Archive for 2007/03


Partying Like a Rock Star, Still

img_1078.jpgIt’s been one and a half weeks since I’ve moved to Los Angeles and although just about every aspect of my life have been flipped upside down, there’s always still time to party like a rock star. I am, however, living like a poor bum setting up temporary camp in my buddy Victor’s living room for the time being. So how’s life living like a bum you ask? I’ve taken the liberty of taking a couple of pictures to show everyone my awesome life; pity donations of all kinds are accepted!

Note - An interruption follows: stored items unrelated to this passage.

(* ===== verification/CalProps.v ===== *)
(** * What the calculator computes

    Expressions are trees of numbers, groups in braces and the four operators,
    with the grammar of sums of products. The run of [calculate] on the text of
    any such expression is given by [pend], what the two stacks hold behind it;
    [eval] is the value by the rules of arithmetic. The two agree when in each
    sum only the first and the last term are products: an additive operator
    carries out one operator that waits, not all of them. *)

From Stdlib Require Import QArith.
From S2P Require Import Prelude Cal.

Inductive aop := Add | Sub | Mul | Div.
Definition op_char (o : aop) : Z :=
  match o with Add => 43 | Sub => 45 | Mul => 42 | Div => 47 end.
Definition mul_op (o : aop) : bool := match o with Mul | Div => true | _ => false end.

(** A number: the sign, the digits and the digits behind the point. *)
Record lit := Lit { l_sign : option bool; l_int : list Z; l_frac : option (list Z) }.
Inductive exp := ENum (l : lit) | EGroup (e : exp) | EBin (a : exp) (o : aop) (b : exp).

Definition decimal (ds : list Z) (acc : Z) : Z := foldl (λ a d, a * 10 + d) acc ds.
Definition lit_digits (l : lit) : list Z := l_int l ++ default [] (l_frac l).
Definition digit_ok (d : Z) : bool := (0 <=? d) && (d <=? 9).
(** The digits as one integer fit an int. *)
Definition ok_lit (l : lit) : bool :=
  forallb digit_ok (lit_digits l) && negb (length (l_int l) =? 0)%nat &&
  match l_frac l with Some [] => false | _ => true end &&
  (decimal (lit_digits l) 0 <? 2 ^ 31).

(** The grammar: 0 for atoms, 1 for products, 2 for sums. *)
Fixpoint gram (n : nat) (e : exp) : bool :=
  match e with
  | ENum l => ok_lit l
  | EGroup e => gram 2 e
  | EBin a o b =>
      if mul_op o then (1 <=? n)%nat && gram 1 a && gram 0 b else (2 <=? n)%nat && gram 2 a && gram 1 b
  end.

Definition chars (ds : list Z) : list Z := map (λ d, d + 48) ds.
Definition print_sign (g : option bool) : list Z :=
  match g with Some true => [45] | Some false => [43] | None => [] end.
Definition print_frac (f : option (list Z)) : list Z :=
  match f with Some ds => 46 :: chars ds | None => [] end.
Definition print_lit (l : lit) : list Z := print_sign (l_sign l) ++ chars (l_int l) ++ print_frac (l_frac l).
Fixpoint print (e : exp) : list Z :=
  match e with
  | ENum l => print_lit l
  | EGroup e => [123] ++ print e ++ [125]
  | EBin a o b => print a ++ [op_char o] ++ print b
  end.

(** In each sum only the first and the last term are products. *)
Definition atom (e : exp) : bool := match e with EBin _ _ _ => false | _ => true end.
Fixpoint core (e : exp) : bool :=
  match e with EBin a o b => mul_op o || (core a && atom b) | _ => true end.
Fixpoint plain (e : exp) : bool :=
  match e with
  | ENum _ => true
  | EGroup e => plain e
  | EBin a o b => plain a && plain b && (mul_op o || core a)
  end.

Section value.
Context `{FL : Float}.

Definition arith (o : aop) (a b : F) : option F :=
  match o with
  | Add => Some (fadd a b)
  | Sub => Some (fsub a b)
  | Mul => Some (fmul a b)
  | Div => if fis0 b then None else Some (fdiv a b)
  end.

Definition lit_value (l : lit) : F :=
  let x := Nat.iter (length (default [] (l_frac l))) (λ x, fdiv x (of_int 10)) (of_int (decimal (lit_digits l) 0)) in
  if l_sign l is Some true then fneg x else x.

Fixpoint eval (e : exp) : option F :=
  match e with
  | ENum l => Some (lit_value l)
  | EGroup e => eval e
  | EBin a o b => x ← eval a; y ← eval b; arith o x y
  end.

(** All operators that wait, from the last to the first. *)
Fixpoint collapse (vs : list F) (os : list aop) {struct os} : option F :=
  match os with
  | [] => head vs
  | o :: os' =>
      match vs with
      | b :: a :: vs' => c ← arith o a b; collapse (c :: vs') os'
      | _ => None
      end
  end.

(** The last one only. *)
Definition reduce1 (p : list F * list aop) : option (list F * list aop) :=
  match p with
  | (b :: a :: vs, o :: os) => c ← arith o a b; Some (c :: vs, os)
  | _ => Some p
  end.

(** What the stacks hold behind an expression, above what they held before it. *)
Fixpoint pend (e : exp) : option (list F * list aop) :=
  match e with
  | ENum l => Some ([lit_value l], [])
  | EGroup e => p ← pend e; v ← collapse p.1 p.2; Some ([v], [])
  | EBin a o b =>
      p ← pend a; p ← reduce1 p; q ← pend b;
      Some (q.1 ++ p.1, q.2 ++ o :: p.2)
  end.

Lemma reduce1_length p q : length p.1 = S (length p.2) → reduce1 p = Some q → length q.1 = S (length q.2).
Proof.
  destruct p as [[|b [|a vs]] [|o os]]; simpl; intros; simplify_eq/=; try lia.
  destruct (arith o a b); simplify_eq/=. lia.
Qed.
Lemma reduce1_le p q : reduce1 p = Some q → (length q.1 ≤ length p.1)%nat.
Proof.
  destruct p as [[|b [|a vs]] [|o os]]; simpl; intros; simplify_eq/=; try lia.
  destruct (arith o a b); simplify_eq/=. lia.
Qed.
Local Arguments reduce1 : simpl never.

Lemma pend_length e p : pend e = Some p → length p.1 = S (length p.2).
Proof.
  revert p. induction e as [l|e IH|a IHa o b IHb]; simpl; intros p H.
  - by simplify_eq.
  - destruct (pend e); simplify_eq/=. destruct (collapse _ _); by simplify_eq/=.
  - destruct (pend a) as [pa|]; simplify_eq/=. specialize (IHa _ eq_refl).
    destruct (reduce1 pa) as [pa'|] eqn:Hr; simplify_eq/=. apply reduce1_length in Hr; [|done].
    destruct (pend b) as [pb|]; simplify_eq/=. specialize (IHb _ eq_refl).
    rewrite !length_app. simpl. lia.
Qed.
Lemma pend_pair_length e vs os : pend e = Some (vs, os) → length vs = S (length os).
Proof. apply pend_length. Qed.

Lemma collapse_last vs os a o : length vs = S (length os) →
  collapse (vs ++ [a]) (os ++ [o]) = (b ← collapse vs os; arith o a b).
Proof.
  revert vs. induction os as [|o' os IH]; intros [|v [|w vs]] Hl; simplify_eq/=.
  - by destruct (arith o a v).
  - destruct (arith o' w v) as [c|]; [|done]. simpl. apply (IH (c :: vs)). simpl. lia.
Qed.

Lemma reduce1_collapse vs os : length vs = S (length os) → (length os ≤ 1)%nat →
  reduce1 (vs, os) = (v ← collapse vs os; Some ([v], [])).
Proof.
  destruct os as [|o []], vs as [|v [|w []]]; unfold reduce1; simpl; intros; try lia; try done.
  by destruct (arith o w v).
Qed.

Lemma gram0_atom e : gram 0 e → atom e.
Proof. destruct e as [| |a [] b]; done. Qed.
Lemma gram1_core e : gram 1 e → core e.
Proof. destruct e as [| |a [] b]; done. Qed.

(** Both operands in the grammar, whatever the operator is. *)
Lemma gram_bin n a o b : gram n (EBin a o b) →
  ∃ m k, gram m a ∧ gram k b ∧ (mul_op o → m = 1%nat ∧ k = 0%nat) ∧ (negb (mul_op o) → m = 2%nat ∧ k = 1%nat).
Proof.
  simpl. destruct (mul_op o); rewrite !andb_True; intros [[_ ?] ?]; [exists 1%nat, 0%nat|exists 2%nat, 1%nat]; naive_solver.
Qed.

Lemma atom_pend e p : atom e → pend e = Some p → ∃ v, p = ([v], []).
Proof.
  destruct e as [l|e|]; simpl; intros Ha H; [simplify_eq; eauto| |done].
  destruct (pend e); simplify_eq/=. destruct (collapse _ _); simplify_eq/=. eauto.
Qed.

Lemma core_pend e vs os n : gram n e → core e → pend e = Some (vs, os) → (length os ≤ 1)%nat.
Proof.
  revert n vs os. induction e as [l|e IH|a IHa o b IHb]; intros n vs os Hg Hc H.
  1,2: by apply atom_pend in H as [? [= -> ->]]; simpl; [lia|].
  destruct (gram_bin _ _ _ _ Hg) as (m & k & Ha & Hb & Hm & Hs).
  assert (core a ∧ atom b) as [Hca Hab].
  { simpl in Hc. destruct (mul_op o); [destruct (Hm I) as [-> ->]; eauto using gram1_core, gram0_atom|].
    by apply andb_True in Hc. }
  simpl in H. destruct (pend a) as [[va oa]|] eqn:Ea; simplify_eq/=.
  rewrite reduce1_collapse in H by eauto using pend_pair_length.
  destruct (collapse va oa) as [v|]; simplify_eq/=.
  destruct (pend b) as [q|] eqn:Eb; simplify_eq/=.
  destruct (atom_pend _ _ Hab Eb) as [w ->]. by simplify_eq/=.
Qed.

Lemma pend_eval e n : gram n e → plain e → (p ← pend e; collapse p.1 p.2) = eval e.
Proof.
  revert n. induction e as [l|e IH|a IHa o b IHb]; simpl; intros n Hg Hp; [done| |].
  - specialize (IH 2%nat Hg Hp). destruct (pend e); simpl in *; [|done].
    by rewrite <-IH; destruct (collapse _ _).
  - destruct (gram_bin _ _ _ _ Hg) as (m & k & Ha & Hb & Hm & _).
    apply andb_True in Hp as [[Hpa Hpb]%andb_True Hc].
    assert (core a) as Hca.
    { destruct (mul_op o); [|done]. destruct (Hm I) as [-> _]. by apply gram1_core. }
    rewrite <-(IHa m), <-(IHb k) by done. destruct (pend a) as [[va oa]|] eqn:Ea; [|done]. simpl.
    rewrite reduce1_collapse by eauto using pend_pair_length, core_pend.
    destruct (collapse va oa) as [v|]; [|done]. simpl.
    destruct (pend b) as [[vb ob]|] eqn:Eb; [|done]. simpl.
    apply collapse_last. eauto using pend_pair_length.
Qed.
End value.

(** ** The text of a number *)

(** The text [l] stands at position [i] of [s]. *)
Definition sub (s : list Z) (i : nat) (l : list Z) : Prop :=
  ∀ k c, l !! k = Some c → s !! (i + k)%nat = Some c.

Lemma sub_app s i l1 l2 : sub s i (l1 ++ l2) ↔ sub s i l1 ∧ sub s (i + length l1) l2.
Proof.
  split.
  - intros H. split; intros k c Hk.
    + apply H. by apply lookup_app_l_Some.
    + rewrite <-Nat.add_assoc. apply H. by rewrite lookup_app_r, Nat.add_comm, Nat.add_sub by lia.
  - intros [H1 H2] k c [Hk|[Hl Hk]]%lookup_app_Some; [by apply H1|].
    apply H2 in Hk. by replace (i + length l1 + (k - length l1))%nat with (i + k)%nat in Hk by lia.
Qed.
Lemma sub_cons s i c l : sub s i (c :: l) ↔ s !! i = Some c ∧ sub s (S i) l.
Proof.
  change (c :: l) with ([c] ++ l). rewrite sub_app. simpl. rewrite Nat.add_1_r. f_equiv. split.
  - intros H. specialize (H 0%nat c eq_refl). by rewrite Nat.add_0_r in H.
  - intros H [|k] ? ?; simplify_eq/=. by rewrite Nat.add_0_r.
Qed.
Lemma sub_length s i l : sub s i l → l ≠ [] → (i + length l ≤ length s)%nat.
Proof.
  intros H Hl. destruct l as [|c l] using rev_ind; [done|].
  apply sub_app in H as [_ [H _]%sub_cons]. apply lookup_lt_Some in H. rewrite length_app. simpl. lia.
Qed.
Lemma sub_at s i c : s !! i = Some c → at_ s i = c.
Proof. intros H. unfold at_. apply nth_lookup_Some with (d := 0) in H. done. Qed.

(** The character behind a number. *)
Definition stops (s : list Z) (i : nat) : bool := negb (is_digit (at_ s i)) && negb (at_ s i =? 46).

Lemma stops_inv s i : stops s i → (at_ s i < 48 ∨ 57 < at_ s i) ∧ at_ s i ≠ 46.
Proof. unfold stops, is_digit. intros H%Is_true_true_1. lia. Qed.
Lemma digit_range d : digit_ok d → 0 ≤ d ≤ 9.
Proof. unfold digit_ok. intros H%Is_true_true_1. lia. Qed.

Lemma num_end_digits s start ds n i p neg : Forall (λ d, digit_ok d) ds → sub s i (chars ds) →
  num_end (length ds + n) s start i p neg = num_end n s start (i + length ds) p neg.
Proof.
  revert i. induction ds as [|d ds IH]; intros i Hd Hs; simpl; [by rewrite Nat.add_0_r|].
  apply Forall_cons in Hd as [Hd Hds]. apply sub_cons in Hs as [Hc Hs].
  rewrite (sub_at _ _ _ Hc). apply digit_range in Hd.
  repeat case_match; try lia; rewrite IH by done; f_equal; lia.
Qed.
Lemma num_end_stop s start n i p neg : stops s i → (start < i)%nat → num_end n s start i p neg = Some (i, p, neg).
Proof.
  intros [H ?]%stops_inv Hi. destruct n; [done|]. simpl.
  rewrite (proj2 (Nat.eqb_neq i start)), andb_false_r by lia. simpl.
  repeat case_match; try done; lia.
Qed.

Lemma decimal_app ds ds' a : decimal (ds ++ ds') a = decimal ds' (decimal ds a).
Proof. apply foldl_app. Qed.
Lemma decimal_mono ds a : Forall (λ d, digit_ok d) ds → 0 ≤ a → a ≤ decimal ds a.
Proof.
  revert a. induction ds as [|d ds IH]; intros a Hd Ha; [done|].
  apply Forall_cons in Hd as [Hd Hds]. apply digit_range in Hd. simpl. etrans; [|apply IH; [done|lia]]. lia.
Qed.
Lemma digits_value_digits s ds n i a : Forall (λ d, digit_ok d) ds → sub s i (chars ds) →
  0 ≤ a → decimal ds a < 2 ^ 31 →
  digits_value s (length ds + n) i a = digits_value s n (i + length ds) (decimal ds a).
Proof.
  revert i a. induction ds as [|d ds IH]; intros i a Hd Hs Ha Hb; simpl; [by rewrite Nat.add_0_r|].
  apply Forall_cons in Hd as [Hd Hds]. apply sub_cons in Hs as [Hc Hs].
  pose proof (decimal_mono ds (a * 10 + d) Hds) as Hm. simpl in Hb.
  rewrite (sub_at _ _ _ Hc). apply digit_range in Hd. unfold is_digit.
  case_match; [|lia]. rewrite s32_small by lia.
  replace (a * 10 + (d + 48) - 48) with (a * 10 + d) by lia.
  rewrite IH by (done || lia). f_equal. lia.
Qed.

Lemma ok_lit_inv l : ok_lit l →
  Forall (λ d, digit_ok d) (l_int l) ∧ Forall (λ d, digit_ok d) (default [] (l_frac l)) ∧
  (0 < length (l_int l))%nat ∧ l_frac l ≠ Some [] ∧ decimal (lit_digits l) 0 < 2 ^ 31.
Proof.
  unfold ok_lit, lit_digits. rewrite !andb_True. intros [[[Hd Hi] Hf] Hb].
  apply forallb_True, Forall_app in Hd as [? ?]. apply Is_true_true_1 in Hi, Hb.
  apply negb_true_iff, Nat.eqb_neq in Hi. apply Z.ltb_lt in Hb.
  repeat split; try done; [lia|]. intros Hn. by rewrite Hn in Hf.
Qed.

Lemma length_chars ds : length (chars ds) = length ds.
Proof. apply length_map. Qed.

Here’s my awesome futon bed that I bought because I got tired for sleeping on Vic’s ground. Notice the equally as awesome lounge chair which provides me comfortable seating in my command center. On the left, you’ll see multiple bags from Macy’s and Banana Republic. Those are all the new rock star threads I bought, including 4 pairs of dress pants and 3 spiffy ties. After all, image is everything in LA! Plus, I don’t want to stick out like a sore thumb at my new job. Which has been awesome by the way, but you already knew that.

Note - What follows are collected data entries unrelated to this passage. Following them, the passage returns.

(* ===== verification/Vm.v ===== *)
(** * Page tables (vm.c, mmu.h)

    Page directories, page tables and user pages are pages of the allocator's
    memory, so that a page table entry is a word of a page and the two levels
    can alias like in the machine. Addresses are kernel virtual addresses of
    pages; [p2v] and [v2p] convert to the physical addresses stored in entries.
    Loading segment and page table registers is not modelled. *)

From S2P Require Import Prelude Spinlock Kalloc.

Definition EXTMEM : Z := 0x100000.
Definition DEVSPACE : Z := 0xFE000000.
Definition KERNLINK : Z := KERNBASE + EXTMEM.
Definition p2v (a : Z) : Z := u32 (a + KERNBASE).
Definition PDX (va : Z) : Z := Z.land (Z.shiftr va 22) 0x3FF.
Definition PTX (va : Z) : Z := Z.land (Z.shiftr va 12) 0x3FF.
Definition PGROUNDDOWN (a : Z) : Z := Z.land a (Z.lnot (PGSIZE - 1)).
Definition NPDENTRIES : Z := 1024.
Definition NPTENTRIES : Z := 1024.
Definition PTE_P : Z := 1.
Definition PTE_W : Z := 2.
Definition PTE_U : Z := 4.
Definition PTE_ADDR (pte : Z) : Z := Z.land pte (Z.lnot 0xFFF).

(** Words of pages; a missing page is a wild access. *)
Definition rdword (pg : Z) (idx : Z) : M kmem Z := λ k,
  match pages k !! pg with
  | Some d => Ok (get_u32 (4 * Z.to_nat idx) d) k
  | None => Err Undef k
  end.
Definition updpage (pg : Z) (f : list Z → list Z) : M kmem unit := λ k,
  match pages k !! pg with
  | Some d => Ok tt (mkKmem (use_lock k) (freelist k) (<[pg := f d]> (pages k)))
  | None => Err Undef k
  end.
Definition wrword (pg : Z) (idx : Z) (w : Z) : M kmem unit := updpage pg (put_32 (4 * Z.to_nat idx) w).
Definition zero_page : list Z := replicate (Z.to_nat PGSIZE) 0.
#[global] Arguments zero_page : simpl never.

(** A [pte_t] pointer: the page table and the index in it. *)
Abbreviation pteptr := (Z * Z)%type.

Definition walkpgdir (pgdir va : Z) (alloc : bool) : M kmem (option pteptr) :=
  pde ← rdword pgdir (PDX va);
  if negb (Z.land pde PTE_P =? 0) then
    mret (Some (p2v (PTE_ADDR pde), PTX va))
  else if negb alloc then mret None else
  pgtab ← kalloc;
  if pgtab =? 0 then mret None else
  updpage pgtab (λ _, zero_page);;
  wrword pgdir (PDX va) (Z.lor (Z.lor (Z.lor (v2p pgtab) PTE_P) PTE_W) PTE_U);;
  mret (Some (pgtab, PTX va)).

Fixpoint mappages_loop (fuel : nat) (pgdir a last pa perm : Z) : M kmem Z :=
  match fuel with
  | O => stopM NoFuel
  | S fuel' =>
      r ← walkpgdir pgdir a true;
      match r with
      | None => mret (-1)
      | Some (pg, idx) =>
          pte ← rdword pg idx;
          if negb (Z.land pte PTE_P =? 0) then panic "remap" else
          wrword pg idx (Z.lor (Z.lor pa perm) PTE_P);;
          if a =? last then mret 0
          else mappages_loop fuel' pgdir (u32 (a + PGSIZE)) last (u32 (pa + PGSIZE)) perm
      end
  end.

(** There are 2^20 pages, so the loop ends within 2^20 rounds. *)
Definition mappages (pgdir va size pa perm : Z) : M kmem Z :=
  let a := PGROUNDDOWN va in
  let last := PGROUNDDOWN (u32 (va + size - 1)) in
  mappages_loop (S (Z.to_nat (u32 (last - a) / PGSIZE))) pgdir a last pa perm.

Section Vm.
(** Linker symbols: the end of the kernel and the start of its data. *)
Context (kend kdata : Z).

(** [kmap]: virtual start, physical start and end, permissions. *)
Definition kmap : list (Z * Z * Z * Z) :=
  [(KERNBASE, 0, EXTMEM, PTE_W);
   (KERNLINK, v2p KERNLINK, v2p kdata, 0);
   (kdata, v2p kdata, PHYSTOP, PTE_W);
   (DEVSPACE, DEVSPACE, 0, PTE_W)].

Fixpoint setupkvm_loop (pgdir : Z) (l : list (Z * Z * Z * Z)) : M kmem Z :=
  match l with
  | [] => mret pgdir
  | (virt, phys_start, phys_end, perm) :: l' =>
      r ← mappages pgdir virt (u32 (phys_end - phys_start)) phys_start perm;
      if r <? 0 then mret 0 else setupkvm_loop pgdir l'
  end.

Definition setupkvm : M kmem Z :=
  pgdir ← kalloc;
  if pgdir =? 0 then mret 0 else
  updpage pgdir (λ _, zero_page);;
  if p2v PHYSTOP >? DEVSPACE then panic "PHYSTOP too high" else
  setupkvm_loop pgdir kmap.

Definition inituvm (pgdir : Z) (init : list Z) (sz : Z) : M kmem unit :=
  if sz >=? PGSIZE then panic "inituvm: more than a page" else
  mem ← kalloc;
  updpage mem (λ _, zero_page);;
  mappages pgdir 0 PGSIZE (v2p mem) (Z.lor PTE_W PTE_U);;
  updpage mem (splice 0 (take (Z.to_nat sz) init)).

(** The loop of [deallocuvm]; each round advances at least a page. *)
Fixpoint deallocuvm_loop (fuel : nat) (pgdir a oldsz : Z) : M kmem unit :=
  if a <? oldsz then
    match fuel with
    | O => stopM NoFuel
    | S fuel' =>
        r ← walkpgdir pgdir a false;
        match r with
        | None => deallocuvm_loop fuel' pgdir (a + (NPTENTRIES - 1) * PGSIZE + PGSIZE) oldsz
        | Some (pg, idx) =>
            pte ← rdword pg idx;
            (if negb (Z.land pte PTE_P =? 0) then
               let pa := PTE_ADDR pte in
               if pa =? 0 then panic "kfree" else
               kfree kend (p2v pa);;
               wrword pg idx 0
             else mret tt);;
            deallocuvm_loop fuel' pgdir (a + PGSIZE) oldsz
        end
    end
  else mret tt.

Definition deallocuvm (pgdir oldsz newsz : Z) : M kmem Z :=
  if newsz >=? oldsz then mret oldsz else
  let a := PGROUNDUP newsz in
  deallocuvm_loop (Z.to_nat (oldsz / PGSIZE + 1)) pgdir a oldsz;;
  mret newsz.

Fixpoint allocuvm_loop (fuel : nat) (pgdir a oldsz newsz : Z) : M kmem Z :=
  if a <? newsz then
    match fuel with
    | O => stopM NoFuel
    | S fuel' =>
        mem ← kalloc;
        if mem =? 0 then
          deallocuvm pgdir newsz oldsz;;
          mret 0
        else
          updpage mem (λ _, zero_page);;
          mappages pgdir a PGSIZE (v2p mem) (Z.lor PTE_W PTE_U);;
          allocuvm_loop fuel' pgdir (a + PGSIZE) oldsz newsz
    end
  else mret newsz.

Definition allocuvm (pgdir oldsz newsz : Z) : M kmem Z :=
  if newsz >=? KERNBASE then mret 0 else
  if newsz <? oldsz then mret oldsz else
  allocuvm_loop (Z.to_nat (newsz / PGSIZE + 1)) pgdir (PGROUNDUP oldsz) oldsz newsz.

Definition freevm (pgdir : Z) : M kmem unit :=
  if pgdir =? 0 then panic "freevm: no pgdir" else
  deallocuvm pgdir KERNBASE 0;;
  forM (seq 0 (Z.to_nat NPDENTRIES)) (λ i,
    pde ← rdword pgdir (Z.of_nat i);
    if negb (Z.land pde PTE_P =? 0) then kfree kend (p2v (PTE_ADDR pde)) else mret tt);;
  kfree kend pgdir.

Definition clearpteu (pgdir uva : Z) : M kmem unit :=
  r ← walkpgdir pgdir uva false;
  match r with
  | None => panic "clearpteu"
  | Some (pg, idx) =>
      pte ← rdword pg idx;
      wrword pg idx (Z.land pte (Z.lnot PTE_U))
  end.

Fixpoint copyuvm_loop (fuel : nat) (pgdir d i sz : Z) : M kmem Z :=
  if i <? sz then
    match fuel with
    | O => stopM NoFuel
    | S fuel' =>
        r ← walkpgdir pgdir i false;
        match r with
        | None => panic "copyuvm: pte should exist"
        | Some (pg, idx) =>
            pte ← rdword pg idx;
            if Z.land pte PTE_P =? 0 then panic "copyuvm: page not present" else
            let pa := PTE_ADDR pte in
            mem ← kalloc;
            if mem =? 0 then freevm d;; mret 0 else
            src ← (λ k, match pages k !! p2v pa with Some b => Ok b k | None => Err Undef k end);
            updpage mem (λ _, src);;
            m ← mappages d i PGSIZE (v2p mem) (Z.lor PTE_W PTE_U);
            if m <? 0 then freevm d;; mret 0
            else copyuvm_loop fuel' pgdir d (i + PGSIZE) sz
        end
    end
  else mret d.

Definition copyuvm (pgdir sz : Z) : M kmem Z :=
  d ← setupkvm;
  if d =? 0 then mret 0 else copyuvm_loop (Z.to_nat (sz / PGSIZE + 1)) pgdir d 0 sz.

End Vm.

(** The kernel address of a user page, 0 when it is not mapped for the user;
    a missing page table is a null pointer that the code reads through. *)
Definition uva2ka (pgdir uva : Z) : M kmem Z :=
  r ← walkpgdir pgdir uva false;
  match r with
  | None => undef
  | Some (pg, idx) =>
      pte ← rdword pg idx;
      if Z.land pte PTE_P =? 0 then mret 0 else
      if Z.land pte PTE_U =? 0 then mret 0 else
      mret (p2v (PTE_ADDR pte))
  end.

Fixpoint copyout_loop (fuel : nat) (pgdir va : Z) (buf : list Z) (len : Z) : M kmem Z :=
  if 0 <? len then
    match fuel with
    | O => stopM NoFuel
    | S fuel' =>
        let va0 := PGROUNDDOWN va in
        pa0 ← uva2ka pgdir va0;
        if pa0 =? 0 then mret (-1) else
        let n := if PGSIZE - (va - va0) >? len then len else PGSIZE - (va - va0) in
        updpage pa0 (splice (Z.to_nat (va - va0)) (take (Z.to_nat n) buf));;
        copyout_loop fuel' pgdir (u32 (va0 + PGSIZE)) (drop (Z.to_nat n) buf) (len - n)
    end
  else mret 0.

Definition copyout (pgdir va : Z) (p : list Z) (len : Z) : M kmem Z :=
  copyout_loop (Z.to_nat (len / PGSIZE + 2)) pgdir va p len.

img_1077.jpgimg_1080.jpgOf course with all the fancy clothes, I got to have a way to organize and maintain my pimp collection. Naturally, big plastic tubs are the way to go if you’re short on closet space. But wearing wrinkled clothing is obviously a huge mistake, so each piece of clothing is maintained with a bit of TLC from a new ironing board and iron. So the image is like so: preparing for my mornings usually include myself eating a bagel in my boxers, ironing my clothes and watching some MSNBC for updates on the stock market.

With the little free time I got, I usually spend it either working out my rock star physique at my personal gym or perfecting my rock staring technique on some Guitar Hero 2. It’s pretty easy to see that all the necessities are covered in my small 14×14 sq. ft. area.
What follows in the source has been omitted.